# US Taxes: Question on source of foreign inheritance



## dbmck (Jan 20, 2012)

Hi: new ot this forum and grateful for any light that anyone can shed on this question.

My father, an American citizen who lived in Germany from 1980 until his death in 2010, apparently set up a trust in a tax haven country. I appear to be a named as secondary beneficiary ("Zweitbeguenstigten") of this trust. The executor (German in Germany) plans to have the trust liquidated and brought into Germany as cash, pay the German taxes that would have been due on the assets over the past several years (some dictated term by German law; I'm not sure how many years), then disperse the funds as part of my father's estate to his heirs.

It seems to me that the IRS would want their due. One attorney with experience in such cases agreed with me and suggested I take the OVID route. Another, similarly experienced lawyer suggested that, since I am not taking possession of my father's assets, but rather the cash from the liquidated assets, that I have nothing to report. The second lawyer did suggest that, to show a good faith effort to be in compliance, I should file FBARs for 2010-2011, but i do not have any control, signing power, or 50% interest in the trust, so it looks to me like I have no business filing an FBAR.

I suppose both lawyers could be right (the first by the letter of the law; the second by actual outcomes of how it is enforced), but I sure don't want to run afoul of the IRS. Question: does anyone here have experience with just this sort of issue and/or how does one go about locating attorneys with this sort of experience?

Any help is most appreciated.

Dan


----------



## Bevdeforges (Nov 16, 2007)

Depending on the amount in his estate, your father (or his estate) might be liable for filing both a "final" US income tax return and possibly a US estate tax return.
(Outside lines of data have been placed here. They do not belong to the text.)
(** [New]; the flags say whether the arguments are nil. *)
Definition New (queue_nil pool_nil sink_nil : bool) (c : Config) : result Flusher :=
  _ ← guard_err (queue_nil || pool_nil || sink_nil) (ErrNew "flusher requires queue, pool, and sink");
  c ← normalized c;
  Ok (mkFlusher c false false false false 0 0 0 0 0 0 0 0 0 false false false false None None).

Definition Start (f : Flusher) : Flusher :=
  if started f then f else f <| started := true |> <| running := true |>.

Definition recordError (err : option error) (f : Flusher) : Flusher :=
  match err with
  | None => f
  | Some e => f <| errors ::= inc |> <| lastErr := Some e |>
  end.

Definition clearLastError (f : Flusher) : Flusher := f <| lastErr := None |>.

Definition setFinalError (err : option error) (f : Flusher) : Flusher :=
  match err with
  | None => f
  | Some e => (recordError (Some e) f) <| finalErr ::= λ o, match o with None => Some e | _ => o end |>
  end.

(** [Stats]. *)
Record Stats := mkStats {
  Batches : Z; Records : Z; Bytes : Z; Errors : Z; Retries : Z; InFlight : Z; LastBatchSize : Z;
  LastFlushNanos : Z; TotalFlushNanos : Z; Running : bool; Closing : bool; Closed : bool;
  Degraded : bool; LastError : option error
}.

Definition Flusher_Stats (f : Flusher) : Stats :=
  mkStats (batches f) (records f) (bytes f) (errors f) (retries f) (inFlight f) (lastBatchSize f)
    (lastFlushNanos f) (totalFlushNanos f) (running f) (closing f) (closed f) (degraded f) (lastErr f).

(** ** The loop of [run] *)

(** Its local variables.  A channel variable is its being non-nil; a zero time
    is 0, other times are nanoseconds. *)
Record loop := mkLoop {
  pending : list nat; deadline : Z; retryAt : Z; retryBackoff : Z; retrying : bool;
  l_closing : bool; aborting : bool; stopChannel : bool; abortChannel : bool
}.

#[export] Instance loop_fields : Fields loop := λ r,
  mkLoop (pending r) (deadline r) (retryAt r) (retryBackoff r) (retrying r) (l_closing r)
    (aborting r) (stopChannel r) (abortChannel r).

Definition new_loop (c : Config) : loop := mkLoop [] 0 0 (RetryBackoff c) false false false true true.

(** Where [run] stands: the access to shared state it does next. *)
Inductive run_pc :=
| RSelect
| RAbandon (todo : list nat)
| RDrain
| RDrainWait
| RDrainMark (h : nat)
| RDrainRelease (h : nat)
| RAbortClose
| RFill
| RFillWait
| RFillMark (h : nat)
| RFillRelease (h : nat)
| RInFlight
| RDecide
| RWrite
| RRelease (todo : list nat) (sum : Z)
| RDelivered (sum : Z)
| RExitCheck
| REmpty (consumer : Z)
| RExitFlush
| RExitClose (flushErr : option error)
| RWait
| RSleep (until : Z)
| RReturn
| RDone.

(** What the environment decides at a step: the clock, the time the sink took,
    and which of two ready channels [select] takes. *)
Record input := mkInput { i_now : Z; i_elapsed : Z; i_abort_first : bool }.

(** Ghost state: the leases of the batches the sink accepted and the bytes it
    was given for them, those given up by an abort, the batch of the last
    attempt, what was published for each lease, and what was in the ring when the
    loop found it empty and left: the number of admitted leases, and whether a
    publisher stood between its last look at [closed] and its reservation. *)
Record ghost := mkGhost {
  delivered : list (list nat); output : list (list (list byte)); gone : list nat;
  attempted : list (list byte); sent : gmap nat (list byte); left_at : option (nat * bool)
}.

#[export] Instance ghost_fields : Fields ghost := λ r,
  mkGhost (delivered r) (output r) (gone r) (attempted r) (sent r) (left_at r).

Record world (S : Type) := mkWorld {
  w_ring : ring_sys nat; w_calls : gmap nat nat; w_pool : BytePool; w_fl : Flusher;
  w_loop : loop; w_pc : run_pc; w_sink : S; w_ghost : ghost
}.
Arguments mkWorld {S}.
Arguments w_ring {S} w. Arguments w_calls {S} w. Arguments w_pool {S} w. Arguments w_fl {S} w.
Arguments w_loop {S} w. Arguments w_pc {S} w. Arguments w_sink {S} w. Arguments w_ghost {S} w.

#[export] Instance world_fields S : Fields (world S) := λ r,
  mkWorld (w_ring r) (w_calls r) (w_pool r) (w_fl r) (w_loop r) (w_pc r) (w_sink r) (w_ghost r).

(** The payload a lease shows. *)
Definition payload_of (p : BytePool) (h : nat) : list byte :=
  match leases p !! h with Some l => Payload p l | None => [] end.

Definition len_of (p : BytePool) (h : nat) : Z :=
  match leases p !! h with Some l => Lease_Len l | None => 0 end.

(** A publisher that has passed its last look at [closed]. *)
Definition past_check (pc : pub_pc nat) : bool :=
  match pc with PLoadProducer _ _ | PLoadSequence _ _ _ | PCas _ _ _ => true | _ => false end.

Definition racing (r : ring_sys nat) : bool :=
  existsb past_check (map snd (map_to_list (producers r))).

(** [shouldFlush] *)
Definition shouldFlush (c : Config) (now : Z) (lp : loop) : bool :=
  (0 <? len (pending lp)) &&
  ((retrying lp && negb (now <? retryAt lp)) ||
   (negb (retrying lp) &&
    ((BatchSize c <=? len (pending lp)) || l_closing lp || negb (now <? deadline lp)))).

(** The next backoff; the doubling is an int64. *)
Definition next_backoff (c : Config) (b : Z) : Z :=
  if b <? MaxRetryBackoff c then
    let b := i64 (b * 2) in if b >? MaxRetryBackoff c then MaxRetryBackoff c else b
  else b.

(** How long the loop sleeps. *)
Definition wait_time (c : Config) (now : Z) (lp : loop) : Z :=
  let wait :=
    if retrying lp then retryAt lp - now
    else if (0 <? len (pending lp)) && (deadline lp - now <? PollInterval c) then deadline lp - now
    else PollInterval c in
  if wait <? 0 then 0 else wait.

(** A [select] over the stop and abort channels, the first one's default or the
    second one's timer being no event. *)
Definition poll_channels (i : input) (f : Flusher) (lp : loop) : loop :=
  let ab := abortChannel lp && abort f in
  let st := stopChannel lp && stop f in
  if ab && (negb st || i_abort_first i) then
    lp <| aborting := true |> <| l_closing := true |> <| abortChannel := false |>
  else if st then lp <| l_closing := true |> <| stopChannel := false |>
  else lp.

Definition ring_action (a : action nat) (r : ring_sys nat) : ring_sys nat := default r (do_action r a).

#[global] Arguments ring_action : simpl never.

(** [errors.Is(err, pool.ErrPayloadModified)] *)
Definition is_modified (e : error) : bool := errors_Is e "lease payload changed after publication".

Section Run.
Context {S : Type} `{BatchSink S}.
Implicit Types (w : world S).

(** A step of the flusher's own flow. *)
Definition goto (pc : run_pc) w : world S := w <| w_pc := pc |>.

(** The result of the [TryConsume] under way, if it has returned. *)
Definition consumed_lease (r : ring_sys nat) : option (option nat) :=
  match con r with CReturn o => Some o | _ => None end.

Definition release (h : nat) (now : Z) w : world S * option error :=
  let '(p, err) := Release (Some h) now (w_pool w) in (w <| w_pool := p |>, err).

(** [f.sink.WriteBatch(f.workCtx, payloads)] and what follows it. *)
Definition write_batch (i : input) w : world S :=
  let c := f_config (w_fl w) in
  let lp := w_loop w in
  let payloads := map (payload_of (w_pool w)) (pending lp) in
  let fl := if retrying lp then (w_fl w) <| retries ::= inc |> else w_fl w in
  let '(s, err) := sink_write (abort fl) payloads (w_sink w) in
  let fl := fl <| lastFlushNanos := u64 (i_elapsed i) |>
               <| totalFlushNanos ::= λ n, u64 (n + i_elapsed i) |> in
  let w := w <| w_sink := s |> <| w_ghost ::= λ g, g <| attempted := payloads |> |> in
  match err with
  | None =>
      goto (RRelease (pending lp) 0)
        (w <| w_fl := fl |>
           <| w_ghost ::= λ g, g <| delivered ::= λ d, d ++ [pending lp] |>
                                 <| output ::= λ o, o ++ [payloads] |> |>)
  | Some e =>
      goto RExitCheck
        (w <| w_fl := (recordError (Some e) fl) <| degraded := true |> |>
           <| w_loop := lp <| retrying := true |> <| retryAt := i_now i + retryBackoff lp |>
                           <| retryBackoff ::= next_backoff c |> |>)
  end.

(** [if err := lease.MarkInFlight(); ...] and the append to the batch. *)
Definition fill_mark (i : input) (h : nat) w : world S :=
  let c := f_config (w_fl w) in
  let '(p, err) := MarkInFlight h (w_pool w) in
  let w := w <| w_pool := p |> <| w_fl ::= recordError err |> in
  let keep :=
    goto RFill
      (w <| w_loop ::= λ lp,
              (match pending lp with [] => lp <| deadline := i_now i + FlushInterval c |> | _ => lp end)
                <| pending ::= λ l, l ++ [h] |> |>) in
  match err with
  | None => keep
  | Some e => if is_modified e then keep else goto (RFillRelease h) w
  end.

(** The counters and variables after a delivered batch. *)
Definition count_batch (sum : Z) w : world S :=
  let n := len (pending (w_loop w)) in
  goto RSelect
    (w <| w_fl ::= λ f, clearLastError
             (f <| batches ::= inc |> <| records ::= λ r, u64 (r + n) |>
                <| bytes ::= λ b, u64 (b + sum) |> <| lastBatchSize := u64 n |>
                <| inFlight := 0 |> <| degraded := false |>) |>
       <| w_loop ::= λ lp, lp <| pending := [] |> <| deadline := 0 |> <| retryAt := 0 |>
             <| retrying := false |> <| retryBackoff := RetryBackoff (f_config (w_fl w)) |> |>).

(** The end of the loop: [setFinalError], [closed]. *)
Definition finish (err : option error) w : world S :=
  goto RReturn (w <| w_fl ::= λ f, (setFinalError err f) <| closed := true |> |>).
According to this page from the IRS website Estate Tax there is no estate tax filing if your father's estate was less than $5 million. In any event, federal estate tax is assessed against the estate, and not against the heirs. As long as the executor is going to liquidate the trust and pay up the taxes in Germany before distributing it to the heirs, I'd leave it to him or her. Though you may ask the executor to look into getting tax help from a dual-qualified tax advisor in Germany - part of the listing of English language services here on the US Consulate website: English Speaking Services | United States Diplomatic Mission to Germany Or you could contact one of the tax advisers listed on the consulate's list yourself to get an idea what's involved.

It will also depend a bit on whether or not your father had been filing his US income tax returns since moving to Germany. (My bet is that he wasn't - but that's something for the executor of the estate to figure out and deal with.)

Once the executor has dealt with all the estate issues and has liquidated the trust and paid the taxes due, you should have no further obligation other than if you leave some or all of the money in overseas accounts.
Cheers,
Bev


----------